Meta, Google Liable in Verdict
A Los Angeles jury found Meta (Facebook/Instagram) and Google (YouTube) liable for designing addictive features that harmed young users, awarding more than $6 million in damages. The ruling signals rising legal risk for engagement-driven design and will push engineers to build auditable safeguards and ethical guardrails into product stacks. (businessinsider.com)

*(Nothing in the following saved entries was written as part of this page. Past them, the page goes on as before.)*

Definition run_payload (p : AgentRun.Props) : list (string * cjson) :=
  [("projectId", CStr (AgentRun.projectId p)); ("runId", CStr (AgentRun.id p))] ++
  match AgentRun.pipelineStageRunId p with
  | Some s => [("pipelineStageRunId", CStr s)]
  | None => []
  end.

Definition run_intent (p : AgentRun.Props) (at_ : date) : Outbox.append_input :=
  {| Outbox.oi_id := "outbox:agent-run:" +:+ AgentRun.id p;
     Outbox.oi_projectId := AgentRun.projectId p; Outbox.oi_jobType := execute_agent_run;
     Outbox.oi_aggregateType := agg_agent_run; Outbox.oi_aggregateId := AgentRun.id p;
     Outbox.oi_pipelineStageRunId := AgentRun.pipelineStageRunId p;
     Outbox.oi_dedupeKey := "agent-run:" +:+ AgentRun.id p; Outbox.oi_payload := run_payload p;
     Outbox.oi_availableAt := at_; Outbox.oi_createdAt := at_ |}.

(** The checks before the transaction. *)
Definition schedule_checks (c : Composition) (input : schedule_input) : command unit :=
  known ← on_base (Store.find_project (si_projectId input));
  refuse_if (negb known) (ProjectNotFoundError (si_projectId input));;
  found ← on_base (Store.find_task (si_taskId input));
  task ← (match found with
          | Some t => if bool_decide (Task.projectId t = si_projectId input) then mret t
                      else mthrow (TaskNotFoundError (si_taskId input))
          | None => mthrow (TaskNotFoundError (si_taskId input))
          end);
  refuse_if (negb (Task.isTaskRunnable (Task.status task))) TaskNotRunnableError;;
  check_prerequisites (guarded c) (si_projectId input) (si_taskId input);;
  existing ← listRuns (si_projectId input);
  refuse_if (existsb (occupies (si_taskId input)) existing)
    (TaskLockActiveError (si_taskId input));;
  require_agent (si_projectId input) (si_agentId input);;
  mret tt.
(* ===== verification/PipelineServices.v ===== *)
(** The services that start pipeline runs and move them: which definition a run
    freezes, the operator's commands, the completion of a stage by its agent
    run, the authorization of an agent's operations by the current stage, the
    orchestration of a stage and the recovery of suspended pipelines.  Models
    [packages/application/src/pipeline/manage-pipeline-runs.ts],
    [pack-pipeline-definition.ts], [evaluate-pipeline-authorization.ts],
    [orchestrate-pipeline-stage.ts] and [recover-suspended-pipelines.ts].

    What other calls do to the database between a service's reads and its
    transaction is a parameter, [meanwhile]; so are the resolved configuration
    of the project's packs, which comes from the domain-pack component, and the
    collation of the host. *)
From S2P Require Import Prelude Errors TaskModel DependencyGraph PipelineModel Json AgentModel.
From S2P Require Import Store RunStore TaskServices OutboxModel PipelineStore RunServices.
Import Canonical PipelineRun RunStore.

Module PackPipeline.

(** * The resolved configuration, as far as a run's definition reads it *)

Inductive origin := pack_owned | project_owned.
#[global] Instance origin_eq_dec : EqDecision origin.
Proof. solve_decision. Defined.

Record ResolvedStage := {
  ws_id : string;
  ws_roleId : string;
  ws_title : option string;
  ws_objective : option string;
  ws_checks : option (list string)
}.
Definition createSimulation (p : Request) (diff : string)
    (given : list Connector.ConnectorFilePrecondition) : command Simulation :=
  preconditions ← lift (map_result file_precondition given);
  let diffSha256 := sha256 diff in
  artifactSha256 ← lift (hashActionSimulationArtifact sha256
                           (simulation_payload p preconditions diffSha256));
  id ← generate;
  createdAt ← now;
  lift (ActionSimulation.create
    {| ActionSimulation.id := id; ActionSimulation.projectId := ActionRequest.projectId p;
       ActionSimulation.actionRequestId := ActionRequest.id p;
       ActionSimulation.authorizationPayloadHash := ActionRequest.payloadHash p;
       ActionSimulation.connector := ActionRequest.connector p;
       ActionSimulation.connectorVersion := ActionRequest.connectorVersion p;
       ActionSimulation.operation := ActionRequest.operation p;
       ActionSimulation.preconditions :=
         embed 0 (CArr (ActionSimulation.to_json <$> preconditions));
       ActionSimulation.diff := diff; ActionSimulation.diffSha256 := diffSha256;
       ActionSimulation.artifactSha256 := artifactSha256;
       ActionSimulation.createdAt := createdAt |}).

Definition requested_approval (p : Request) (s : Simulation) (id : string) : Approval :=
  {| ActionApproval.id := id; ActionApproval.projectId := ActionRequest.projectId p;
     ActionApproval.actionRequestId := ActionRequest.id p;
     ActionApproval.simulationId := ActionSimulation.id s;
     ActionApproval.actionPayloadHash := ActionRequest.payloadHash p;
     ActionApproval.simulationArtifactHash := ActionSimulation.artifactSha256 s;
     ActionApproval.connector := ActionRequest.connector p;
     ActionApproval.connectorVersion := ActionRequest.connectorVersion p;
     ActionApproval.operation := ActionRequest.operation p;
     ActionApproval.status := ActionApproval.pending; ActionApproval.requestedAt := None;
     ActionApproval.decidedAt := None; ActionApproval.actor := None |}.

(** The transaction that stores a simulation and asks for its approval. *)
Definition store_simulation (p : Request) (s : Simulation) (approval : option Approval)
    (simulatedAt approvalPendingAt : date) : command unit :=
  let project := ActionRequest.projectId p in
  run (
    inserted ← insertActionSimulation s;
    refuse_if (negb inserted) (ActionSimulationConflictError (ActionRequest.id p));;
    move_request p project ActionRequest.simulating ActionRequest.simulated simulatedAt;;
    request_event p project "action.simulated"
      [("simulationId", CStr (ActionSimulation.id s));
       ("diffSha256", CStr (ActionSimulation.diffSha256 s));
       ("artifactSha256", CStr (ActionSimulation.artifactSha256 s))];;
    match approval with
    | None => mret tt
    | Some a =>
        stored ← insertApproval a;
        refuse_if (negb stored) (ActionApprovalConflictError (ActionRequest.id p));;
        audit "action_approval_requested" Store.system (Some (ActionRequest.agentId p)) project
          "action_approval" (ActionApproval.id a)
          (Some [("actionRequestId", CStr (ActionRequest.id p));
                 ("simulationId", CStr (ActionSimulation.id s));
                 ("artifactSha256", CStr (ActionSimulation.artifactSha256 s))]);;
        move_request p project ActionRequest.simulated ActionRequest.approval_pending
          approvalPendingAt;;
        request_event p project "action.approval_pending"
          [("simulationId", CStr (ActionSimulation.id s))]
    end).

The plaintiff, identified in court by her initials K.G.M. and referred to as Kaley, is a 20‑year‑old who testified she began using YouTube at age 6 and Instagram at age 9. (businesswire.com) Jurors apportioned 70% of the compensatory award to Meta and 30% to YouTube, allocating $2.1 million to Meta and $900,000 to Google from the $3 million compensatory verdict, and the panel also assessed $3 million in punitive damages with the same 70/30 split. (cnbc.com) Ten jurors voted for the plaintiff while two favored the defense after roughly nine days and about 43 hours of deliberations that began on March 13, with the verdict returned on March 25, 2026. (cnbc.com) Trial evidence included roughly eight hours of testimony from Meta CEO Mark Zuckerberg on Feb. 18–19 and internal company documents presented at trial showing that, as of 2015, Meta estimated more than four million Instagram users were under age 13 — about 30% of U.S. 10–12‑year‑olds. (businesswire.com) The Los Angeles trial was the first bellwether to be decided from a consolidated action that includes more than 1,600 plaintiffs, and it followed a separate New Mexico jury verdict that ordered Meta to pay $375 million in civil penalties. (politico.com) Both Meta and Google said they disagree with the verdict and are evaluating appeals, with Google’s statement arguing that YouTube is a responsibly built streaming platform rather than a social media site. (cnbc.com)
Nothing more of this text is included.